Entre Velázquez y Goya, se queda con este último por su mirada y su mensaje. Y, en medio, con Murillo, que era “un pintor socialista porque tenía ese punto de los pintores que pintan santos pero están pintando algo más que santos”, asegura, recordando a aquellos niños pobres comiendo uvas y el calorcito sevillano y su olor a ajo de la época perfectamente retratada.

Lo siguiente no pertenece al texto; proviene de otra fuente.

(** ** The product table and the upsert engine *)

(** A row of the [products] table ([app/models/product.py]).  The time
    stamps are left out; the table keeps the values it is given (the
    precision and length limits of the columns are left out). *)
Module Product.
Record t : Type := mk {
  id : Z;
  sku : string;
  name : string;
  description : option string;
  price : option Decimal.t;
  quantity : option Z;
  is_active : bool
}.
End Product.

Definition next_id (table : list Product.t) : Z :=
  1 + fold_right Z.max 0 (map Product.id table).

Definition has_sku (s : string) (p : Product.t) : bool :=
  bool_decide (Product.sku p = s).

(** The row an [INSERT] of the values [d] creates. *)
Definition inserted (table : list Product.t) (d : ProductData.t) : Product.t :=
  {| Product.id := next_id table;
     Product.sku := ProductData.sku d;
     Product.name := ProductData.name d;
     Product.description := ProductData.description d;
     Product.price := ProductData.price d;
     Product.quantity := Some (ProductData.quantity d);
     Product.is_active := ProductData.is_active d |}.

(** [ON CONFLICT (sku) DO UPDATE SET name, description, price, quantity]
    (and [updated_at]) from the excluded row. *)
Definition conflict_update (d : ProductData.t) (p : Product.t) : Product.t :=
  {| Product.id := Product.id p;
     Product.sku := Product.sku p;
     Product.name := ProductData.name d;
     Product.description := ProductData.description d;
     Product.price := ProductData.price d;
     Product.quantity := Some (ProductData.quantity d);
     Product.is_active := Product.is_active p |}.

(** One proposed row of [INSERT ... ON CONFLICT (sku) DO UPDATE]: when
    a row of the table has its SKU that row is updated, otherwise the
    proposed row is inserted. *)
Definition upsert_row (table : list Product.t) (d : ProductData.t) : list Product.t :=
  if existsb (has_sku (ProductData.sku d)) table
  then map (fun p => if has_sku (ProductData.sku d) p then conflict_update d p else p)
           table
  else table ++ [inserted table d].

(** [INSERT INTO products VALUES ... ON CONFLICT (sku) DO UPDATE]: the
    proposed rows are taken in order.  The statement is rejected as a
    whole when it would affect one row a second time, that is when two
    proposed rows carry one SKU ([touched] holds the SKUs the statement
    has affected so far). *)
Fixpoint insert_on_conflict_do_update (touched : list string)
    (table : list Product.t) (values : list ProductData.t)
    : result (list Product.t) :=
  match values with
  | d :: rest =>
      let s := ProductData.sku d in
      if bool_decide (s ∈ touched) then Raise DatabaseError
      else insert_on_conflict_do_update (s :: touched) (upsert_row table d) rest
  | [] => Ok table
  end.

(** The created and updated counters of [upsert_products]. *)
Definition count_created_updated (existing_skus : list string)
    (products : list ProductData.t) : Z * Z :=
  fold_left
    (fun (cu : Z * Z) product_data =>
       if bool_decide (ProductData.sku product_data ∈ existing_skus)
       then (cu.1, cu.2 + 1)
       else (cu.1 + 1, cu.2))
    products (0, 0).

(** [upsert_products(db, products)]: the new table and
    [(created_count, updated_count)], or the error of the store. *)
Definition upsert_products (table : list Product.t)
    (products : list ProductData.t) : result (list Product.t * (Z * Z)) :=
  match products with
  | [] => Ok (table, (0, 0))
  | _ =>
      let skus := map ProductData.sku products in
      let existing_skus :=
        filter (fun s => Py.upper s ∈ skus) (map Product.sku table) in
      let counts := count_created_updated existing_skus products in
      table' <-! insert_on_conflict_do_update [] table products;;
      Ok (table', counts)
  end.

(** ** Import jobs and progress snapshots *)

(** The values of [ImportJob.status]. *)
Inductive Status : Type :=
  | pending | parsing | validating | importing | completed | failed.

Global Instance Status_eq_dec : EqDecision Status.
Proof. solve_decision. Defined.

(** An entry of [error_details]: a rejected row, or the message of the
    exception that made the job fail. *)
Inductive ErrorDetail : Type :=
  | RowError (row : Z) (errors : list string) (sku : option string)
  | Message (e : exn).

(** [round(n / d * 100, 2)] for integers [n] and [d <> 0], as a number
    of hundredths.  The quotient is taken exactly and rounded to the
    nearest hundredth, ties to the even one; the rounding errors of the
    floating-point operations are not modelled. *)
Definition round_half_even (n d : Z) : Z :=
  let q := n / d in
  let r := Z.abs (n mod d) in
  match Z.compare (2 * r) (Z.abs d) with
  | Lt => q
  | Gt => q + 1
  | Eq => if Z.even q then q else q + 1
  end.
(** * Reconciliation of a service-mesh control plane

    A shallow embedding of the control-plane reconciler of the operator
    (package [controlplane]): the component walk of [Reconcile], the
    manifest processing of [processManifests] / [processObject] with its
    deletion pass, the readiness hooks of [hooks.go] and the error
    classification of [handleError].

    The Go code is a method set over a mutable [ControlPlaneReconciler]
    that talks to the cluster through [r.Client].  It is embedded as a
    state monad over a record of the same name.  Objects behind
    [*v1.StatusType] pointers live in an explicit heap, because the prior
    and the new component status share them.  The cluster is an abstract
    world; the calls issued against it are additionally recorded, with
    their outcome, in a history that the source does not have and that
    only serves to state what the code asked of the cluster. *)

From Stdlib Require Import ZArith String DecimalString.
From stdpp Require Import base option list gmap sets strings.

Set Warnings "-register-all".

Local Open Scope string_scope.
Local Open Scope list_scope.

(** ** Go's [strings] and [strconv] helpers *)

Definition HasPrefix (s prefix : string) : bool := String.prefix prefix s.

Definition HasSuffix (s suffix : string) : bool :=
  String.prefix (String.rev suffix) (String.rev s).

Definition FormatInt (i : Z) : string := NilZero.string_of_int (Z.to_int i).

(** ** Errors

    Go's [error] interface restricted to the dynamic types that the
    reconciler tells apart: its own [ComponentNotReadyError], the API
    machinery's status errors (recognised by [errors.IsNotFound] and
    [errors.IsGone]), [fmt.Errorf] values and [utilerrors.Aggregate].
    A nil [error] is [None]. *)

Inductive StatusReason :=
| StatusReasonNotFound
| StatusReasonGone
| StatusReasonOther (reason : string).

Inductive error :=
| ComponentNotReadyError (msg : string)
| StatusError (reason : StatusReason) (msg : string)
| errorString (msg : string)
| aggregate (errs : list error).

Definition joinStrings (sep : string) (l : list string) : string :=
  match l with
  | [] => ""
  | x :: xs => fold_left (fun acc y => acc +:+ sep +:+ y) xs x
  end.

Fixpoint Error (e : error) : string :=
  match e with
  | ComponentNotReadyError msg => msg
  | StatusError _ msg => msg
  | errorString msg => msg
  | aggregate errs =>
      match errs with
      | [e1] => Error e1
      | _ => "[" +:+ joinStrings ", " (map Error errs) +:+ "]"
      end
  end.

Definition IsNotFound (err : option error) : bool :=
  match err with
  | Some (StatusError StatusReasonNotFound _) => true
  | _ => false
  end.

Definition IsGone (err : option error) : bool :=
  match err with
  | Some (StatusError StatusReasonGone _) => true
  | _ => false
  end.

(** The type assertion [err.(ComponentNotReadyError)]. *)
Definition isComponentNotReadyError (err : error) : bool :=
  match err with
  | ComponentNotReadyError _ => true
  | _ => false
  end.
(** The finalizer of a [TemporaryDirectory] object.  The interpreter runs it
    when the last reference to the object goes, unless [cleanup] has been
    called: what is left of the directory goes, with all below it. *)
Definition tmp_finalize (dir : string) : M unit := λ w,
  Ok (tt, rmtree dir w).

(** [shutil.which(name)], as a truth value. *)
Definition shutil_which (name : string) : M bool := λ w,
  Ok (bool_decide (name ∈ executables w), w).

(** [shutil.move(src, dst)] for a regular file [src] and a [dst] that is not
    a directory: a file already at [dst] is replaced.  It raises
    [FileNotFoundError] when there is no file at [src], and when the
    directory that [dst] lies in does not exist. *)
Definition shutil_move (src dst : string) : M unit := λ w,
  match files w !! abspath w src with
  | Some content =>
      if dir_exists w (os_path_dirname (abspath w dst)) then
        Ok (tt, record (EvMove src dst)
                  (set_files (<[abspath w dst := content]>
                                (delete (abspath w src) (files w))) w))
      else Raise (FileNotFoundError dst)
  | None => Raise (FileNotFoundError src)
  end.
(** Which component is re-rendered after a handler changed the store from
    [s] to [s']: the owner of a state slot whose value changed, the
    outermost one if several did; nothing if no slot changed.  (After a
    write of the value a slot already holds the framework may still call
    the owner once before it gives up; that call is not modelled, and no
    property below rests on such a pass being empty.) *)
Definition scheduled (s s' : Store) : Root :=
  if negb (String.eqb (App_theme s) (App_theme s'))
     || negb (Object_is (App_user s) (App_user s'))
  then FromApp
  else if negb (Object_is (UserProvider_user s) (UserProvider_user s'))
  then FromUserProvider
  else NoRender.

(** The render pass that follows a handler.  A pass from [UserProvider]
    re-renders the provider element that [App] last returned; its
    consumers are re-rendered because the provider's value is a new
    object. *)
Definition render_pass (s s' : Store) : Outcome Rendered :=
  match scheduled s s' with
  | FromApp => render depth s' None E_App
  | FromUserProvider =>
      match first_UserProvider (App s) with
      | Some p => render depth s' None p
      | None => Done ([], [])
      end
  | NoRender => Done ([], [])
  end.

(** ** Reading the page *)

(** The first node with the given tag, in document order. *)
Fixpoint find_node (tag : string) (d : Dom) : option (list Attr * list Dom) :=
  match d with
  | DText _ => None
  | DInterests _ _ => None
  | DNode t attrs children =>
      if String.eqb t tag then Some (attrs, children)
      else
        (fix go (ds : list Dom) : option (list Attr * list Dom) :=
           match ds with
           | [] => None
           | c :: ds' =>
               match find_node tag c with
               | Some r => Some r
               | None => go ds'
               end
           end) children
  end.

Definition find_in_page (tag : string) (page : list Dom)
    : option (list Attr * list Dom) :=
  match page with
  | d :: _ => find_node tag d
  | [] => None
  end.
(** * A shallow embedding of the sudogo solver

    The Go program keeps a 9x9 board of cells, each a solved digit together
    with a 9-bit mask of the digits still possible, prunes the masks with
    two propagation rules and searches with an iteratively deepened,
    width-limited backtracking.  The packages [cell], [coord] and [cqueue]
    and the [main] package are embedded below, one module each, followed by
    the properties proved about them. *)

From Stdlib Require Import ZArith Lia Bool List Sorting.Sorted.
From stdpp Require Import base tactics option list.
Import ListNotations.

Local Open Scope Z_scope.

(** ** Fixed-width integers of the Go code *)

(** [uint8] arithmetic: the result modulo 2^8. *)
Definition wrap_u8 (z : Z) : Z := z mod 256.

(** [uint16] arithmetic: the result modulo 2^16. *)
Definition wrap_u16 (z : Z) : Z := z mod 65536.

(** [int8] arithmetic (the type [dim] of package coord): two's complement. *)
Definition wrap_i8 (z : Z) : Z := (z + 128) mod 256 - 128.

(** [int] arithmetic on a 64-bit platform: two's complement. *)
Definition max_int : Z := 9223372036854775807.
Definition min_int : Z := -9223372036854775808.
Definition wrap_int (z : Z) : Z := (z + 9223372036854775808) mod 18446744073709551616 - 9223372036854775808.

(** [x << s] at type uint16 with a non-negative shift count [s]; a count of
    16 or more shifts every bit out. *)
Definition shl_u16 (x s : Z) : Z := wrap_u16 (Z.shiftl x s).

(** [^x] at type uint16. *)
Definition not_u16 (x : Z) : Z := Z.lxor x 65535.

(** [bits.TrailingZeros16] of math/bits: the number of trailing zero bits,
    16 for the argument 0. *)
Fixpoint trailing_zeros (n : nat) (k : Z) (x : Z) : Z :=
  match n with
  | O => k
  | S n' => if Z.testbit x k then k else trailing_zeros n' (k + 1) x
  end.

Definition TrailingZeros16 (x : Z) : Z := trailing_zeros 16 0 x.

(** [bits.OnesCount16] of math/bits: the number of one bits. *)
Fixpoint ones_count (n : nat) (k : Z) (x : Z) : Z :=
  match n with
  | O => 0
  | S n' => Z.b2z (Z.testbit x k) + ones_count n' (k + 1) x
  end.

Definition OnesCount16 (x : Z) : Z := ones_count 16 0 x.

(** ** Driving an iterator

    Every loop over an iterator in the program has the shape
    [for i.Next() { ... i.Value() ... }].  [drive_fuel] runs that protocol
    and collects the values, returning the iterator as the loop leaves it;
    [yields] is the same loop as a relation, which has a derivation only
    when [Next] does answer false. *)
Section Drive.
Context {I V : Type}.
Variable next : I -> bool * I.
Variable value : I -> V.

Precisamente él no ha creado muchos santos ni vírgenes, “y por eso estoy donde estoy”, dice con un gesto un tanto resignado, y luego añade, satisfecho: “Es decir, completamente libre, porque no pertenezco a ningún club, de ningún tipo”. Entonces oye los ladridos de los galgos en el corral y, paralelamente, la enésima noticia en la radio sobre el genocidio de Gaza. Y, aunque Nino no dice nada, uno imagina qué haría él si pudiera echar a correr a los 101 galgos de toda su obra, como si fueran dálmatas.